Lake City pays nearly half million dollars to recover from ‘Triple Threat’ ransomware attack
- There were several attempts made to restore the affected networks but without any success.
- The ransom detail was submitted to the City of Lake City’s insurance provider Florida League of Cities.
Just a week after the ‘Triple Threat’ ransomware attack, the Lake City has paid 42 bitcoins worth roughly $480,000 to recover its encrypted systems.
What was affected in the attack?
The attack, which occurred on June 10, 2019, had crippled many systems such as emails and telephones. Many customer-serving departments were forced to operate manually. The only departments not affected in the attack were police and fire, as they operated on a different server.

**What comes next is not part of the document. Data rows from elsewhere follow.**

(* ===== verification/Main.v ===== *)
(** * kernel/main.c: the threads and programs the kernel starts

    [_start] itself is in Start.v.  A thread that ends in [while(1)] is given up to that loop, or, when
    the loop does something, by its body; [rounds n] are its first [n] rounds.  The strings a thread
    prints are at the addresses of a [texts]. *)
From stdpp Require Import base list gmap strings.
From S2P Require Import Prelude Machine CString Bitmap Print Interrupt KList Paging State Sched Sync Pool.
From S2P Require Import Palloc Arena Heap Malloc MemInit Console Syscall Client Ioqueue Keyboard.

Fixpoint rounds {S} (n : nat) (body : M S unit) : M S unit :=
  match n with
  | O => ret tt
  | Datatypes.S n' => body ;;; rounds n' body
  end.

(** The two variables of main.c next to the kernel. *)
Record demo := Demo { system : kernel; test_var_a : Z; test_var_b : Z }.
Definition set_system (k : kernel) (s : demo) : demo := Demo k (test_var_a s) (test_var_b s).
Definition set_test_var_a (v : Z) (s : demo) : demo := Demo (system s) v (test_var_b s).
Definition set_test_var_b (v : Z) (s : demo) : demo := Demo (system s) (test_var_a s) v.
Definition on_system {A} : M kernel A -> M demo A := zoom system set_system.

(** String literals. *)
Record texts := Texts {
  thread_a_start : Z; thread_a_end : Z; thread_b_start : Z; thread_b_end : Z;
  malloc_0x : Z; bytes_address_0x : Z
}.

Section threads.
  Context `{Env}.
  (* the descriptors of the kernel's heap, the system call table, and the registers a stub leaves alone *)
  Context (kernel_arena_descs : Z) (syscall_table : table) (ebx0 ecx0 edx0 : Z).
  (* eax after a call that returns nothing *)
  Context (eax_left : Z).
  Context (strings : texts) (fuel : nat).

(** Line 49: the body of the loop of [user_thread_a], and line 57. *)
Definition user_thread_a : M demo unit :=
  let* r := on_system (getpid kernel_arena_descs fuel syscall_table ebx0 ecx0 edx0) in
  modify (set_test_var_a (s32 (default eax_left r))).
Definition user_thread_b : M demo unit :=
  let* r := on_system (getpid kernel_arena_descs fuel syscall_table ebx0 ecx0 edx0) in
  modify (set_test_var_b (s32 (default eax_left r))).

#[local] Abbreviation sys_malloc := (sys_malloc kernel_arena_descs fuel).
#[local] Abbreviation sys_free := (sys_free fuel).

(** One round of the loop of [k_thread_a]; [size] is an [int]. *)
Definition k_thread_a_round : M kernel unit :=
  let size := 128 in
  let* addr1 := sys_malloc (u32 size) in
  let size := s32 (size * 2) in
  let* addr2 := sys_malloc (u32 size) in
  let size := s32 (size * 2) in
  let* addr3 := sys_malloc (u32 size) in
  sys_free addr1 ;;;
  let* addr4 := sys_malloc (u32 size) in
  let size := s32 (size * 2) in
  let size := s32 (size * 2) in
  let size := s32 (size * 2) in
  let size := s32 (size * 2) in
  let size := s32 (size * 2) in
  let size := s32 (size * 2) in
  let size := s32 (size * 2) in
  let* addr5 := sys_malloc (u32 size) in
  let* addr6 := sys_malloc (u32 size) in
  sys_free addr5 ;;;
  let size := s32 (size * 2) in
  let* addr7 := sys_malloc (u32 size) in
  sys_free addr6 ;;;
  sys_free addr7 ;;;
  sys_free addr2 ;;;
  sys_free addr3 ;;;
  sys_free addr4.

(** [while (max-- > 0)] *)
Definition countdown (round : M kernel unit) (max : Z) : M kernel (Z + unit) :=
  let test := max >? 0 in
  let max := s32 (max - 1) in
  if test then round ;;; ret (inl max) else ret (inr tt).

Definition k_thread_a (arg : Z) : M kernel unit :=
  let* _ := console_putstr fuel fuel (thread_a_start strings) in
  iter 101 (countdown k_thread_a_round) 100 ;;;
  let* _ := console_putstr fuel fuel (thread_a_end strings) in
  ret tt.

Definition k_thread_b_round : M kernel unit :=
  let size := 9 in
  let* addr1 := sys_malloc (u32 size) in
  let size := s32 (size * 2) in
  let* addr2 := sys_malloc (u32 size) in
  let size := s32 (size * 2) in
  sys_free addr2 ;;;
  let* addr3 := sys_malloc (u32 size) in
  sys_free addr1 ;;;
  let* addr4 := sys_malloc (u32 size) in
  let* addr5 := sys_malloc (u32 size) in
  let* addr6 := sys_malloc (u32 size) in
  sys_free addr5 ;;;
  let size := s32 (size * 2) in
  let* addr7 := sys_malloc (u32 size) in
  sys_free addr6 ;;;
  sys_free addr7 ;;;
  sys_free addr3 ;;;
  sys_free addr4 ;;;
  let size := s32 (size * 2) in
  let size := s32 (size * 2) in
  let size := s32 (size * 2) in
  let* addr1 := sys_malloc (u32 size) in
  let* addr2 := sys_malloc (u32 size) in
  let* addr3 := sys_malloc (u32 size) in
  let* addr4 := sys_malloc (u32 size) in
  let* addr5 := sys_malloc (u32 size) in
  let* addr6 := sys_malloc (u32 size) in
  let* addr7 := sys_malloc (u32 size) in
  let* addr8 := sys_malloc (u32 size) in
  let* addr9 := sys_malloc (u32 size) in
  sys_free addr1 ;;;
  sys_free addr2 ;;;
  sys_free addr3 ;;;
  sys_free addr4 ;;;
  sys_free addr5 ;;;
  sys_free addr6 ;;;
  sys_free addr7 ;;;
  sys_free addr8 ;;;
  sys_free addr9.

Definition k_thread_b (arg : Z) : M kernel unit :=
  let* _ := console_putstr fuel fuel (thread_b_start strings) in
  iter 101 (countdown k_thread_b_round) 100 ;;;
  let* _ := console_putstr fuel fuel (thread_b_end strings) in
  ret tt.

What made the officials pay the ransom?
Initially, the city was working with its IT staff and another third-party vendor to recover the lost systems. However, despite these efforts, there were still many systems that were determined to unrecoverable.
"It would be to try to either to retrieve it through unlocking the information or recovering it some other way and neither of those options is very good or very easy and not very cost effective," said Mayor Stephen Witt, WCJB reported.
About a week after the attack, the city had received a ransom request from the attackers. The ransom detail was submitted to the City of Lake City’s insurance provider Florida League of Cities.
"About a week later after the attack occurred we did actually receive a ransom request. They were specifically requesting 42 bitcoins, which were the payment that they were requiring to release the decryption key to us," said Michael Lee, Lake City Police department spokesperson.
Paying the ransom
After weighing the positives and negatives, the city’s insurance provider had paid roughly $480,000 which is equivalent to 42 bitcoins on June 25, 2019. Soon after, the attackers provided the decryption key to retrieve the city’s files and data.
“Based on the advice of the vendors the purchase provided a mechanism to the City to retrieve the City’s files and data, which had been encrypted, and hopefully return the City’s IT system to being fully operational. If this process works it would save the City substantially in both time and money,” said Joe Helfenberger, Lake City Manager, First Coast News reported.
Fortunately, after the settlement, the City only remains liable for a total of $10,000 to be paid to the insurance provider.